Tout commença par une intense douleur au genou au mois de mars 2017, lors d’un échange universitaire en Chine. C’était d’autant plus alarmant que la douleur s’était déjà prononcée auparavant, alors je me décidai enfin à consulter. J’essayai tout d’abord la médecine traditionnelle chinoise, mais l’acuponcture fut de peu de secours face à la situation dont j’ignorai tout à ce moment. Puis je me rendis dans un hôpital de médecine moderne, et après une radiographie qui n’indiqua rien de concluant, le docteur eut l’intelligence d’ordonner une prise de sang. Il semblait alarmé à la lecture des résultats, mais comme il parlait avec un fort accent local, je ne comprenais pas un mot sur trois. Alors nous fîmes venir Echo, professeur de chinois, pour qu’elle m’explique plus clairement la situation. Il s’agissait apparemment d’une sale infection doublée d’une anémie, d’où le nombre de globules blancs étonnamment haut et le nombre de globules rouges extrêmement bas, ce qui expliquait la fatigue, mais pas la douleur. Elle me conseilla de changer d’hôpital, les petits établissements comme celui-ci ayant pour réputation de faire leur beurre en prescrivant des traitements chers et inadéquats.

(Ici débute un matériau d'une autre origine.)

(** C10: from a readable file [read_proxies] builds a pool whose keys are
    the stripped non-blank lines, each once however often the line
    occurs, every one with [lastUsed = 0]; the ban table is not touched. *)
Theorem read_proxies_builds_pool (file_name : string) (lines : list string) (w : World) :
  disk w !! file_name = Some lines →
  let w' := (read_proxies file_name w).2 in
  let pool := proxies (pm w') in
  Dict.wf pool ∧
  (∀ k, k ∈ Dict.keys pool ↔ k ≠ EmptyString ∧ ∃ line, line ∈ lines ∧ strip line = k) ∧
  (∀ k, k ∈ Dict.keys pool → Dict.get k pool = Some 0%Z) ∧
  banned_proxies (pm w') = banned_proxies (pm w) ∧
  (read_proxies file_name w).1 = Ok (bool_decide (pool ≠ [])).
Proof.
  intros Hfile w' pool.
  assert (pool = parse_proxies lines) as Hpool.
  { unfold pool, w', read_proxies. rewrite Hfile. by case_bool_decide. }
  assert (∀ k, k ∈ Dict.keys pool ↔
               k ≠ EmptyString ∧ ∃ line, line ∈ lines ∧ strip line = k) as Hkeys.
  { intros k. rewrite Hpool. unfold parse_proxies.
    rewrite dict_comprehension_keys, <- list_fmap_compose, list_elem_of_fmap.
    split.
    - intros (line & -> & [Hne Hin]%list_elem_of_filter). split; [done|]. by exists line.
    - intros (Hne & line & Hin & <-). exists line. split; [done|].
      by apply list_elem_of_filter. }
  split_and!; [| done | | |].
  - rewrite Hpool. apply dict_comprehension_wf.
  - intros k Hk. rewrite Hpool in Hk |- *. unfold parse_proxies in *.
    apply dict_comprehension_const.
    + apply Forall_fmap, Forall_forall. done.
    + by apply dict_comprehension_keys.
  - unfold w', read_proxies. rewrite Hfile. by case_bool_decide.
  - unfold pool, w', read_proxies. rewrite Hfile. cbn [set_pm pm set_proxies proxies].
    case_bool_decide as Hnil; cbn [set_pm pm set_proxies proxies logging world_host emit].
    + by rewrite bool_decide_eq_false_2 by (by intros ?).
    + by rewrite bool_decide_eq_true_2.
Qed.

Lemma read_proxies_builds_pool_witness :
  proxies (pm (read_proxies "proxies.txt" (world_with_file "proxies.txt" proxy_file)).2)
    = [("10.0.0.1:8080", 0%Z); ("10.0.0.2:8080", 0%Z)] ∧
  Dict.wf (proxies (pm (read_proxies "proxies.txt"
                          (world_with_file "proxies.txt" proxy_file)).2)).
Proof.
  split; [by vm_compute|].
  refine (proj1 (read_proxies_builds_pool "proxies.txt" proxy_file
                   (world_with_file "proxies.txt" proxy_file) _)).
  by vm_compute.
Defined.

(** ** The inner retry loop around the acquisition *)

(** C5: the decorator calls the function at most three times. After the
    first and after the second failure it computes the delay from the
    manager and the clock as the failed call left them, logs, and sleeps
    for that delay before the next call; the third failure is raised to
    the caller from the world the call left, with no pause after it. *)
Theorem acquisition_retried_with_fresh_backoff
    {W} `{Host W} {A} (func : M W A) (w : W) :
  (∃ calls,
     1 ≤ calls ≤ 3 ∧
     dynamic_retry_decorator (counted func) (0, w) =
       ((dynamic_retry_decorator func w).1,
        (calls, (dynamic_retry_decorator func w).2)) ∧
     (∀ e, (dynamic_retry_decorator func w).1 = Raise e → calls = 3)) ∧
  dynamic_retry_decorator func w =
    match func w with
    | (Ok r, w1) => (Ok (Some r), w1)
    | (Raise _, w1) =>
        match func (backoff 1 w1) with
        | (Ok r, w2) => (Ok (Some r), w2)
        | (Raise _, w2) =>
            match func (backoff 2 w2) with
            | (Ok r, w3) => (Ok (Some r), w3)
            | (Raise e, w3) => (Raise e, w3)
            end
        end
    end ∧
  (∀ tries v,
     backoff tries v =
       time_sleep (get_dynamic_delay (self_manager v) (time_time v))
         (logging INFO
            (MsgAttemptFailed tries (get_dynamic_delay (self_manager v) (time_time v))) v)) ∧
  (∀ tries (v : World),
     let delay := get_dynamic_delay (pm v) (clock v) in
     pm (backoff tries v) = pm v ∧
     clock (backoff tries v) = (clock v + delay + overrun v)%Z ∧
     (clock v + delay ≤ clock (backoff tries v))%Z ∧
     events (backoff tries v) =
       events v ++ [EvLog INFO (MsgAttemptFailed tries delay); EvSleep delay]) ∧
  (∀ fuel, 3 ≤ fuel → retry_loop func fuel 0 w = dynamic_retry_decorator func w).
Proof.
  split_and!.
  - destruct (dynamic_retry_decorator_counted func w 0) as (calls & ? & Heq & ?).
    exists calls. by rewrite Nat.add_0_r in Heq.
  - apply dynamic_retry_decorator_unfold.
  - done.
  - intros tries v. pose proof (backoff_world tries v) as Hb. cbv zeta in Hb.
    cbv zeta. naive_solver.
  - intros fuel Hfuel. unfold dynamic_retry_decorator.
    rewrite (retry_loop_fuel func fuel 0 w) by (unfold max_tries; lia). done.
Qed.

(** ** The failure tracker *)

Lemma report_record_failure search_value attempt e now tr :
  report search_value (record_failure search_value attempt e now tr) =
    report search_value tr ++
      [{| attempt := attempt; timestamp := now; error := str e |}].
Proof.
  unfold report, record_failure. cbn [failed_searches].
  destruct (failed_searches tr !! search_value) as [l|] eqn:Hl.
  - rewrite decide_False by done. by rewrite lookup_alter_eq, Hl.
  - rewrite decide_True by done. by rewrite lookup_alter_eq, lookup_insert_eq.
Qed.

Lemma report_record_failure_other search_value other attempt e now tr :
  other ≠ search_value →
  report other (record_failure search_value attempt e now tr) = report other tr.
Proof.
  intros Hne. unfold report, record_failure. cbn [failed_searches].
  rewrite lookup_alter_ne by done. case_decide; [|done].
  by rewrite lookup_insert_ne.
Qed.

Lemma foldl_logging_counted {W} `{Host W} (l : list Failure) (c : nat) (w : W) :
  foldl (λ (cw : nat * W) failure, (cw.1, logging ERROR (MsgFailure failure) cw.2))
        (c, w) l =
    (c, foldl (λ w failure, logging ERROR (MsgFailure failure) w) w l).
Proof. revert w. induction l as [|f l IH]; intros w; [done|]. cbn. apply IH. Qed.

(** ** The outer retry loop *)

(** One turn of the [for] loop. *)
Lemma attempt_loop_cons {W} `{Host W} {A} (tries : nat) (func : string → M W A)
    (search_value : string) (attempt : nat) (attempts : list nat)
    (retry_tracker : RetryTracker) (w : W) :
  attempt_loop tries func search_value (attempt :: attempts) (retry_tracker, w) =
    match func search_value w with
    | (Ok r, w) => (Ok (Some r), (retry_tracker, w))
    | (Raise e, w) =>
        let retry_tracker :=
          record_failure search_value (attempt + 1) e (time_time w) retry_tracker in
        if bool_decide (attempt = tries) then
          (Raise e,
           (retry_tracker,
            foldl (λ w failure, logging ERROR (MsgFailure failure) w)
              (logging ERROR MsgFailureHistory
                 (logging ERROR (MsgAllFailed (tries + 1) search_value) w))
              (report search_value retry_tracker)))
        else
          attempt_loop tries func search_value attempts
            (retry_tracker,
             logging WARNING (MsgRetrying (attempt + 1) (tries + 1) search_value) w)
    end.
Proof. reflexivity. Qed.

Lemma attempt_loop_always_failing
    {W} `{Host W} {A} (tries : nat) (func : string → M W A) (search_value : string) :
  (∀ w, ∃ e w', func search_value w = (Raise e, w')) →
  ∀ n a tr c w,
    a + n = tries →
    ∃ e tr' w' records,
      attempt_loop tries func search_value (seq a (S n)) (tr, w) = (Raise e, (tr', w')) ∧
      attempt_loop tries (λ sv, counted (func sv)) search_value (seq a (S n)) (tr, (c, w))
        = (Raise e, (tr', (c + S n, w'))) ∧
      report search_value tr' = report search_value tr ++ records ∧
      attempt <$> records = seq (a + 1) (S n) ∧
      error <$> last records = Some (str e) ∧
      (∀ other, other ≠ search_value → report other tr' = report other tr).
Proof.
  intros Hfail n. induction n as [|n IH]; intros a tr c w Han.
  - destruct (Hfail w) as (e & w1 & Hf).
    cbn [seq]. rewrite !attempt_loop_cons. unfold counted. cbn [snd fst]. rewrite Hf.
    cbv zeta. rewrite !bool_decide_eq_true_2 by lia.
    eexists e, _, _, [_]. split_and!.
    + reflexivity.
    + cbn [time_time counting_host snd logging fst].
      rewrite foldl_logging_counted. by rewrite (Nat.add_1_r c).
    + apply report_record_failure.
    + done.
    + done.
    + intros other Hne. by apply report_record_failure_other.
  - destruct (Hfail w) as (e1 & w1 & Hf).
    change (seq a (S (S n))) with (a :: seq (S a) (S n)).
    rewrite !attempt_loop_cons. unfold counted at 1. cbn [snd fst]. rewrite Hf.
    cbv zeta. rewrite !bool_decide_eq_false_2 by lia.
    cbn [time_time counting_host snd logging fst].
    edestruct (IH (S a) (record_failure search_value (a + 1) e1 (time_time w1) tr) (S c)
                 (logging WARNING (MsgRetrying (a + 1) (tries + 1) search_value) w1))
      as (e & tr' & w' & records & Hrun & Hcount & Hrep & Hatt & Hlast & Hother); [lia|].
    exists e, tr', w',
      ({| attempt := a + 1; timestamp := time_time w1; error := str e1 |} :: records).
    split_and!.
    + exact Hrun.
    + rewrite Hcount. by replace (S c + S n) with (c + S (S n)) by lia.
    + rewrite Hrep, report_record_failure. by rewrite <- app_assoc.
    + cbn [fmap list_fmap attempt]. rewrite Hatt. by rewrite cons_seq.
    + rewrite last_cons. destruct (last records); [done|]. done.
    + intros other Hne. rewrite Hother by done. by apply report_record_failure_other.
Qed.

(** C4: a task whose body fails at every call is executed 11 times by
    [retry_with_tracking(tries=10)]: the call counter ends at 11, the
    tracker gains 11 records for the task, numbered 1 to 11 in the order
    of the attempts, and the error of the last attempt is raised to the
    caller. A task the tracker has not seen before ends with exactly
    these 11 records. *)
Theorem always_failing_task_tried_eleven_times
    {W} `{Host W} {A} (func : string → M W A) (search_value : string)
    (retry_tracker : RetryTracker) (w : W) :
  (∀ w, ∃ e w', func search_value w = (Raise e, w')) →
  ∃ e retry_tracker' w' records,
    retry_with_tracking 10 func search_value (retry_tracker, w) =
      (Raise e, (retry_tracker', w')) ∧
    retry_with_tracking 10 (λ sv, counted (func sv)) search_value (retry_tracker, (0, w)) =
      (Raise e, (retry_tracker', (11, w'))) ∧
    report search_value retry_tracker' = report search_value retry_tracker ++ records ∧
    length records = 11 ∧
    attempt <$> records = [1; 2; 3; 4; 5; 6; 7; 8; 9; 10; 11] ∧
    error <$> last records = Some (str e) ∧
    (report search_value retry_tracker = [] →
       report search_value retry_tracker' = records) ∧
    (∀ other, other ≠ search_value →
       report other retry_tracker' = report other retry_tracker).
Proof.
  intros Hfail.
  destruct (attempt_loop_always_failing 10 func search_value Hfail 10 0 retry_tracker 0 w)
    as (e & tr' & w' & records & Hrun & Hcount & Hrep & Hatt & Hlast & Hother); [done|].
  exists e, tr', w', records. split_and!; try done.
  - apply (f_equal length) in Hatt. by rewrite length_fmap in Hatt.
  - intros Hnil. by rewrite Hrep, Hnil.
Qed.
Lemma no_space_rstrip n : no_space n = true -> rstrip n = n.
Proof.
  unfold no_space, rstrip. induction n as [|c t IH]; [reflexivity|].
  cbn [forallb rstrip_with]. intros H. apply andb_true_iff in H as [Hc Ht].
  rewrite (IH Ht). apply negb_true_iff in Hc. rewrite Hc. now destruct t.
Qed.

Lemma strip_unindented text : lstrip text = text -> strip text = rstrip text.
Proof. intros H. unfold strip. now rewrite <- rstrip_lstrip, H. Qed.

(** On a text without leading whitespace the detector and the analyzer
    clean alike. *)
Lemma cleaners_agree_unindented text n :
  truthy text = true -> truthy n = true ->
  lstrip text = text -> rstrip n = n ->
  clean_content_from_numbering text n = clean_content text (Some n).
Proof.
  intros Ht Hn Hl Hr. rewrite clean_content_spec by exact Hn.
  unfold clean_content_from_numbering. rewrite Ht, Hn. cbn [negb orb].
  rewrite (strip_unindented text Hl).
  destruct (startswith text n) eqn:Es.
  - apply startswith_drop in Es.
    assert (Hx : exists r, text = n ++ r) by eauto.
    destruct Hx as [r ->]. clear Es. rewrite rstrip_app.
    assert (Hcut : match rstrip r with
                   | [] => rstrip n
                   | r' => n ++ r'
                   end = n ++ rstrip r).
    { destruct (rstrip r); [now rewrite Hr, app_nil_r|reflexivity]. }
    rewrite Hcut, startswith_app, !drop_app_length. reflexivity.
  - destruct (startswith (rstrip text) n) eqn:Es'; [|reflexivity].
    destruct (rstrip_prefix text) as [tail Htail].
    rewrite Htail in Es.
    now rewrite (startswith_app_l _ tail _ Es') in Es.
Qed.
(** A lazy star fails where [k] fails on every suffix. *)
Lemma lazy_none (s : string) (pos : Z) (cs : captures) :
  (∀ u v, s = u +:+ v → k (pos + len u) v cs = None) →
  lazy p k pos s cs = None.
Proof.
  revert pos. induction s as [|c t IH]; intros pos Hnone.
  - cbn [lazy]. pose proof (Hnone "" "" eq_refl) as H0.
    change (len "") with 0 in H0. rewrite Z.add_0_r in H0. by rewrite H0.
  - cbn [lazy]. pose proof (Hnone "" (String c t) eq_refl) as H0.
    change (len "") with 0 in H0. rewrite Z.add_0_r in H0. rewrite H0.
    destruct (p c); [|done]. apply IH. intros u v ->.
    specialize (Hnone (String c u) v eq_refl).
    change (len (String c u)) with (1 + len u) in Hnone.
    by replace (pos + 1 + len u) with (pos + (1 + len u)) by lia.
Qed.

End Lazy.

Section Title.

Lemma len_to_lower (s : string) : len (to_lower s) = len s.
Proof. induction s as [|c t IH]; [done|]. simpl. by rewrite IH. Qed.

Lemma len_app (x y : string) : len (x +:+ y) = len x + len y.
Proof.
  induction x as [|c x IH]; [done|].
  change (String c x +:+ y) with (String c (x +:+ y)).
  change (len (String c (x +:+ y))) with (1 + len (x +:+ y)).
  change (len (String c x)) with (1 + len x). rewrite IH. lia.
Qed.

Lemma append_assoc (x y z : string) : (x +:+ y) +:+ z = x +:+ y +:+ z.
Proof.
  induction x as [|c x IH]; [done|].
  change (String c x +:+ y) with (String c (x +:+ y)).
  change (String c (x +:+ y) +:+ z) with (String c ((x +:+ y) +:+ z)).
  by rewrite IH.
Qed.

Lemma take_app_exact (x y : string) : take (len x) (x +:+ y) = x.
Proof.
  induction x as [|c x IH]; [by destruct y|].
  change (String c x +:+ y) with (String c (x +:+ y)).
  change (len (String c x)) with (1 + len x). cbn [take].
  pose proof (len_nonneg x). destruct (Z.leb_spec (1 + len x) 0); [lia|].
  replace (1 + len x - 1) with (len x) by lia. by rewrite IH.
Qed.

Quelques examens plus tard, la situation s’aggrava. Mon anémie empirait d’un résultat à l’autre et je me sentais de plus en plus faible et fatigué. Commençant à m’inquiéter de mon sort, je demandai au médecin ce qu’il en pensait. Celui-ci me dit craindre une “白血病” (bai xue bing). Après avoir cherché la traduction, je compris qu’il s’agissait littéralement de la maladie du sang blanc, autrement appelée leucémie. Un peu abasourdi par l’importance du mot que je venais de lire, je frémis en imaginant l’ampleur potentielle de la merde dans laquelle je me trouvais, si son diagnostic se voyait confirmé. Il voulut alors me faire passer un myélogramme, seul examen qui permette de poser un diagnostic de leucémie avec certitude, mais je n’en avais jamais entendu parler. Il s’agissait d’un prélèvement de moelle osseuse. Un autre de mes professeurs, Benny, me conseilla de faire cet examen dans l’hôpital public où travaillait sa femme et qui, selon ses dires, était le deuxième meilleur de Chine.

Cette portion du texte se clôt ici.